Following its capsizing and sinking in January 2012, the hull of Costa Concordia lay starboard side to the seaward face of a small outcropping very near the mouth of the harbor of Giglio, Italy, resting precariously on the incline to deeper water. To right the vessel, four key pieces of apparatus were required:
- a "holdback" system of chains attached to the island on one end and the hull on the other to ensure Costa Concordia rolled in place;
- a man-made ledge inserted into the island face to provide a landing surface for the vessel;
- a series of sponsons attached to the hull's port side so as, when flooded, to increase the torque on the hull and to unburden the strand jacks;
- an arrangement of cables rising from the edge of the ledge over the sponsons on the port side of the hull.
Tensioning the cables started the roll of the ship. At about the halfway-to-vertical position the sponsons were filled with seawater, and Costa Concordia completed its roll to upright upon the ledge. The hull was rotated 65 degrees to become vertical.

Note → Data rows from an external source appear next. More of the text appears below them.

(** The inner loop of findFree: the first cleared offset of a byte. *)
Fixpoint first_clear (byte : Z) (offsets : list Z) : option Z :=
  match offsets with
  | [] => None
  | o :: offsets' => if bit_set byte o then first_clear byte offsets' else Some o
  end.

(** for (int offset = 0; offset <= 7; offset++) *)
Definition offsets : list Z := seqZ 0 8.

(** The outer loop; [index] is an unsigned int, so the position it computes
    wraps at 32 bits. *)
Fixpoint search (bs : list Z) (indices : list Z) : outcome (option Z) :=
  match indices with
  | [] => Done None
  | i :: indices' =>
      let! byte := load bs i in
      match first_clear byte offsets with
      | Some o => Done (Some (wrap 32 (i * 8 + o)))
      | None => search bs indices'
      end
  end.

(** The loop bound varCountTotal / 8 is 64 bits wide and the loop counter 32:
    a larger bound is never reached. *)
Definition loop_indices (total : Z) : list Z := seqZ 0 (Z.min (total / 8) (2 ^ 32)).
Definition loop_ends (total : Z) : bool := total / 8 <? 2 ^ 32.

Definition findFree (b : t) (pos : option Z) : outcome (bool * option Z) :=
  match pos with
  | Some _ =>
      if 0 <? varCountFree b then
        let! r := search (bytes b) (loop_indices (varCountTotal b)) in
        match r with
        | Some p => Done (true, Some p)
        | None =>
            if loop_ends (varCountTotal b) then Done (false, pos)
            else Fault Diverges
        end
      else Done (false, pos)
  | None => Done (false, None)
  end.

Definition countFree (b : t) : Z := varCountFree b.
Definition countTotal (b : t) : Z := varCountTotal b.

(** The two nested loops of the constructor. *)
Definition clear_in_byte (byte : Z) : Z :=
  zlen (filter (fun o => bit_set byte o = false) offsets).

Fixpoint count_clear (bs : list Z) (indices : list Z) (acc : Z) : outcome Z :=
  match indices with
  | [] => Done acc
  | i :: indices' =>
      let! byte := load bs i in
      count_clear bs indices' (wrap 64 (acc + clear_in_byte byte))
  end.

(** [buffer = None] is the null pointer; otherwise the bytes found there. *)
Definition construct (count : Z) (buffer : option (list Z)) : outcome t :=
  if count mod 8 =? 0 then
    match buffer with
    | Some bs =>
        let! free := count_clear bs (loop_indices count) 0 in
        if loop_ends count then Done (mk bs free count) else Fault Diverges
    | None => Fault ProcessExit
    end
  else Fault ProcessExit.

(** ** Abstraction: the set of occupied positions *)

Definition bit (b : t) (pos : Z) : bool :=
  match zget (bytes b) (pos / 8) with
  | Some byte => Z.testbit byte (7 - pos mod 8)
  | None => false
  end.

Definition occupied (b : t) : gset Z :=
  list_to_set (filter (fun p => bit b p = true) (seqZ 0 (varCountTotal b))).

Record wf (b : t) : Prop := {
  wf_total : 0 <= varCountTotal b <= 2 ^ 32;
  wf_aligned : varCountTotal b mod 8 = 0;
  wf_len : zlen (bytes b) = varCountTotal b / 8;
  wf_bytes : Forall (in_width 8) (bytes b);
  wf_free : varCountFree b = varCountTotal b - Z.of_nat (size (occupied b))
}.

Lemma bit_set_spec byte o :
  0 <= o < 8 -> bit_set byte o = Z.testbit byte (7 - o).
Proof.
  intros Ho. unfold bit_set, mask.
  pose proof (land_bit_ne_0 byte (7 - o) ltac:(lia)) as E.
  case_bool_decide as H.
  - symmetry. by apply E.
  - symmetry. apply not_true_iff_false. intros HE. by apply E in HE.
Qed.

Lemma elem_of_occupied b p :
  p ∈ occupied b <-> 0 <= p < varCountTotal b /\ bit b p = true.
Proof.
  unfold occupied. rewrite elem_of_list_to_set, list_elem_of_filter, elem_of_seqZ.
  intuition lia.
Qed.

(** Zeroed bytes are the empty set. *)
Lemma occupied_zero b : Forall (eq 0) (bytes b) -> occupied b = ∅.
Proof.
  intros Hz. apply set_eq. intros p. rewrite elem_of_occupied.
  unfold bit. destruct (zget _ _) eqn:E; [|set_solver].
  rewrite <- (Forall_zget _ _ _ _ Hz E), Z.bits_0. set_solver.
Qed.

Lemma size_occupied_le b :
  0 <= varCountTotal b -> Z.of_nat (size (occupied b)) <= varCountTotal b.
Proof.
  intros H. unfold occupied.
  rewrite size_list_to_set by (apply NoDup_filter, NoDup_seqZ).
  pose proof (length_filter (fun p => bit b p = true) (seqZ 0 (varCountTotal b))) as L.
  rewrite length_seqZ in L. lia.
Qed.

Lemma load_byte b p :
  wf b -> 0 <= p < varCountTotal b ->
  exists byte, zget (bytes b) (p / 8) = Some byte /\
    load (bytes b) (p / 8) = Done byte /\ in_width 8 byte /\
    bit_set byte (p mod 8) = bit b p.
Proof.
  intros W Hp. destruct (zget_is_Some (bytes b) (p / 8)) as [byte Hb].
  { rewrite (wf_len _ W). pose proof (wf_aligned _ W). lia. }
  exists byte. split; [done|]. split; [by apply load_in_range|].
  split; [eapply Forall_zget; [apply W|done]|].
  rewrite bit_set_spec by lia. unfold bit. by rewrite Hb.
Qed.

Lemma same_position p q : p / 8 = q / 8 -> p mod 8 = q mod 8 -> p = q.
Proof. lia. Qed.

(** Replacing the byte of position [p] by one that differs in that bit only. *)
Lemma bit_update b p byte byte' v free :
  0 <= p < varCountTotal b -> zget (bytes b) (p / 8) = Some byte ->
  (forall n, 0 <= n < 8 ->
     Z.testbit byte' n = if n =? 7 - p mod 8 then v else Z.testbit byte n) ->
  forall q, bit (mk (zset (bytes b) (p / 8) byte') free (varCountTotal b)) q =
       if q =? p then v else bit b q.
Proof.
  intros Hp Hb Hbits q. unfold bit; simpl.
  destruct (Z.eq_dec (p / 8) (q / 8)) as [E|E].
  - rewrite <- E, Hb, zget_zset_eq by (by eapply zget_Some_range).
    rewrite Hbits by lia.
    destruct (Z.eqb_spec q p) as [->|Hne].
    + by rewrite Z.eqb_refl.
    + destruct (Z.eqb_spec (7 - q mod 8) (7 - p mod 8)); [lia|done].
  - rewrite zget_zset_ne by done.
    destruct (Z.eqb_spec q p) as [->|Hne]; [lia|done].
Qed.

Lemma occupied_update b b' p v :
  varCountTotal b' = varCountTotal b -> 0 <= p < varCountTotal b ->
  (forall q, bit b' q = if q =? p then v else bit b q) ->
  occupied b' = if v then {[p]} ∪ occupied b else occupied b ∖ {[p]}.
Proof.
  intros Ht Hp Hb. apply set_eq. intros q.
  rewrite elem_of_occupied, Ht, Hb.
  destruct v.
  - rewrite elem_of_union, elem_of_singleton, elem_of_occupied.
    destruct (Z.eqb_spec q p); naive_solver.
  - rewrite elem_of_difference, elem_of_singleton, elem_of_occupied.
    destruct (Z.eqb_spec q p); naive_solver.
Qed.

Lemma mask_bits_lor byte o n :
  0 <= o < 8 -> 0 <= n < 8 ->
  Z.testbit (wrap 8 (Z.lor byte (mask o))) n =
  if n =? 7 - o then true else Z.testbit byte n.
Proof.
  intros Ho Hn. unfold wrap, mask. rewrite Z.mod_pow2_bits_low by lia.
  rewrite lor_bit by lia. rewrite Z.eqb_sym. by destruct (n =? 7 - o).
Qed.

Lemma mask_bits_clear byte o n :
  0 <= o < 8 -> 0 <= n < 8 ->
  Z.testbit (wrap 8 (Z.land byte (Z.lnot (mask o)))) n =
  if n =? 7 - o then false else Z.testbit byte n.
Proof.
  intros Ho Hn. unfold wrap, mask. rewrite Z.mod_pow2_bits_low by lia.
  rewrite land_lnot_bit by lia. rewrite Z.eqb_sym. by destruct (n =? 7 - o).
Qed.

(** A store of byte [byte'] at [p] keeps the bitmap well formed. *)
Lemma wf_update b p byte byte' v :
  wf b -> 0 <= p < varCountTotal b -> zget (bytes b) (p / 8) = Some byte ->
  in_width 8 byte' -> bit b p = negb v ->
  (forall n, 0 <= n < 8 ->
     Z.testbit byte' n = if n =? 7 - p mod 8 then v else Z.testbit byte n) ->
  let b' := mk (zset (bytes b) (p / 8) byte')
               (wrap 64 (varCountFree b + if v then -1 else 1)) (varCountTotal b) in
  wf b' /\ occupied b' = if v then {[p]} ∪ occupied b else occupied b ∖ {[p]}.
Proof.
  intros W Hp Hb Hw Hv Hbits b'.
  assert (Hocc : occupied b' = if v then {[p]} ∪ occupied b else occupied b ∖ {[p]}).
  { apply (occupied_update b b' p v); [done|done|].
    by apply (bit_update b p byte). }
  split; [|done]. pose proof (wf_total _ W) as Ht.
  pose proof (wf_free _ W) as Hf.
  pose proof (size_occupied_le b ltac:(lia)) as L.
  pose proof (size_occupied_le b' ltac:(simpl; lia)) as L'. simpl in L'.
  assert (Hsize : Z.of_nat (size (occupied b')) =
                  Z.of_nat (size (occupied b)) + if v then 1 else -1).
  { rewrite Hocc. destruct v.
    - rewrite size_union, size_singleton; [lia|].
      apply disjoint_singleton_l. rewrite elem_of_occupied, Hv. naive_solver.
    - assert (p ∈ occupied b) by (rewrite elem_of_occupied, Hv; done).
      rewrite size_difference, size_singleton by set_solver.
      assert (size (occupied b) <> 0%nat); [|lia].
      intros Hz%size_empty_inv. set_solver. }
  split; simpl; [done|apply W| | |].
  - rewrite zlen_zset. apply W.
  - apply Forall_zset; [apply W|done].
  - rewrite Hsize, wrap_small; unfold in_width; destruct v; lia.
Qed.

(** [get] reads membership in the occupied set; positions outside the bitmap
    are refused and leave the status cell alone. *)
Lemma get_spec b p s :
  wf b -> 0 <= p ->
  get b p (Some s) =
    Done (if p <? varCountTotal b
          then (true, Some (bool_decide (p ∈ occupied b)))
          else (false, Some s)).
Proof.
  intros W Hp. unfold get. destruct (p <? varCountTotal b) eqn:E; [|done].
  zbool. destruct (load_byte b p W) as (byte & Hb & -> & _ & Hbit); [lia|].
  simpl. rewrite Hbit.
  assert (Hd : bool_decide (p ∈ occupied b) = bit b p).
  { destruct (bit b p) eqn:Eb;
      [apply bool_decide_eq_true|apply bool_decide_eq_false];
      rewrite elem_of_occupied, Eb; naive_solver lia. }
  rewrite Hd. by destruct (bit b p).
Qed.

Lemma set_spec b p :
  wf b -> 0 <= p < varCountTotal b ->
  exists b', set b p = Done (true, b') /\ wf b' /\
    varCountTotal b' = varCountTotal b /\ occupied b' = {[p]} ∪ occupied b.
Proof.
  intros W Hp. unfold set. rewrite (proj2 (Z.ltb_lt _ _)) by lia.
  destruct (load_byte b p W) as (byte & Hb & -> & Hw & Hbit); [lia|].
  simpl. rewrite Hbit. destruct (bit b p) eqn:Eb.
  - exists b. assert (p ∈ occupied b) by (by apply elem_of_occupied).
    split_and!; [done|done|done|set_solver].
  - rewrite store_in_range by (by eapply zget_Some_range). simpl.
    eexists. split; [done|].
    destruct (wf_update b p byte (wrap 8 (Z.lor byte (mask (p mod 8)))) true)
      as [W' Ho]; try done.
    { apply wrap_range. lia. }
    { intros n Hn. rewrite mask_bits_lor by lia. done. }
Qed.

Lemma clear_spec b p :
  wf b -> 0 <= p < varCountTotal b ->
  exists b', clear b p = Done (true, b') /\ wf b' /\
    varCountTotal b' = varCountTotal b /\ occupied b' = occupied b ∖ {[p]}.
Proof.
  intros W Hp. unfold clear. rewrite (proj2 (Z.ltb_lt _ _)) by lia.
  destruct (load_byte b p W) as (byte & Hb & -> & Hw & Hbit); [lia|].
  simpl. rewrite Hbit. destruct (bit b p) eqn:Eb.
  - rewrite store_in_range by (by eapply zget_Some_range). simpl.
    eexists. split; [done|].
    destruct (wf_update b p byte (wrap 8 (Z.land byte (Z.lnot (mask (p mod 8))))) false)
      as [W' Ho]; try done.
    { apply wrap_range. lia. }
    { intros n Hn. rewrite mask_bits_clear by lia. done. }
  - exists b.
    assert (p ∉ occupied b) by (rewrite elem_of_occupied, Eb; naive_solver).
    split_and!; [done|done|done|set_solver].
Qed.

Lemma set_out b p : varCountTotal b <= p -> set b p = Done (false, b).
Proof. intros. unfold set. by rewrite (proj2 (Z.ltb_ge _ _)) by lia. Qed.

Lemma clear_out b p : varCountTotal b <= p -> clear b p = Done (false, b).
Proof. intros. unfold clear. by rewrite (proj2 (Z.ltb_ge _ _)) by lia. Qed.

Parbuckling was accomplished in three phases:
1. Freeing the hull
2. Phase of rotation using cables
3. Rotation by ballasting with sponsons
At the completion of parbuckling, Costa Concordia rested on the ledge at a depth of 30 m.

===Holdback system===
The holdback system consisted of 56 chains in total, of which 22 chains were attached to the port side to go under the hull to the island. Each chain was 58 m long and weighed about 26 MT. Each link weighed 205 kg.

===Ledge===
The ledge was part steel and part grout. There were six steel platforms. The three larger platforms measured 35 × 40 m each; the three smaller platforms measured 15 × 5 m each. The 6 platforms were supported by 21 pillars of 1.6 m diameter each and plunged for an average of 9 m in the granite sea face of Giglio. The grout filled the space between the land side of the platforms and the sea bed. It totaled 1,180 individual bags with a volume of over 12,000 m3 and over 16,000 MT in weight. The grout bags contained an "ecofriendly cement," and were built with eyelets to aid post-recovery cleanup.

===Sponsons===
Eleven steel sponsons were installed on the port side of the hull: two long horizontal sponsons; two long vertical sponsons and seven short vertical sponsons.
- Each long horizontal sponson
  - measured 33 by 11.5 by 10.5 m,
  - weighed about 540 MT,
  - provided 3,600 m3 of buoyancy.
- Each long vertical sponson
  - measured 33 by 11.5 by 10.5 m,
  - weighed of about 523 MT,
  - provided about 3,600 m3 of buoyancy.
- Each short vertical sponson
  - measured 21.8 by 11.5 by 10.5 m,
  - weighed about 400 MT,
  - provided about 2,400 m3 of buoyancy.
Two steel "blister" tanks were connected together at the hull's bow. They measured 23 m in length, 20 m in height each, and had a total breadth of about 36 m. The whole blister structure (the two blister tanks, the tubular frame and the three anchor pipes) weighed about 1,700 MT. They provided a net buoyancy of 4,500 MT to the bow section.

===Cables===
The cable system provided a force of about 23,800 MT to start the Costa Concordia's rotation.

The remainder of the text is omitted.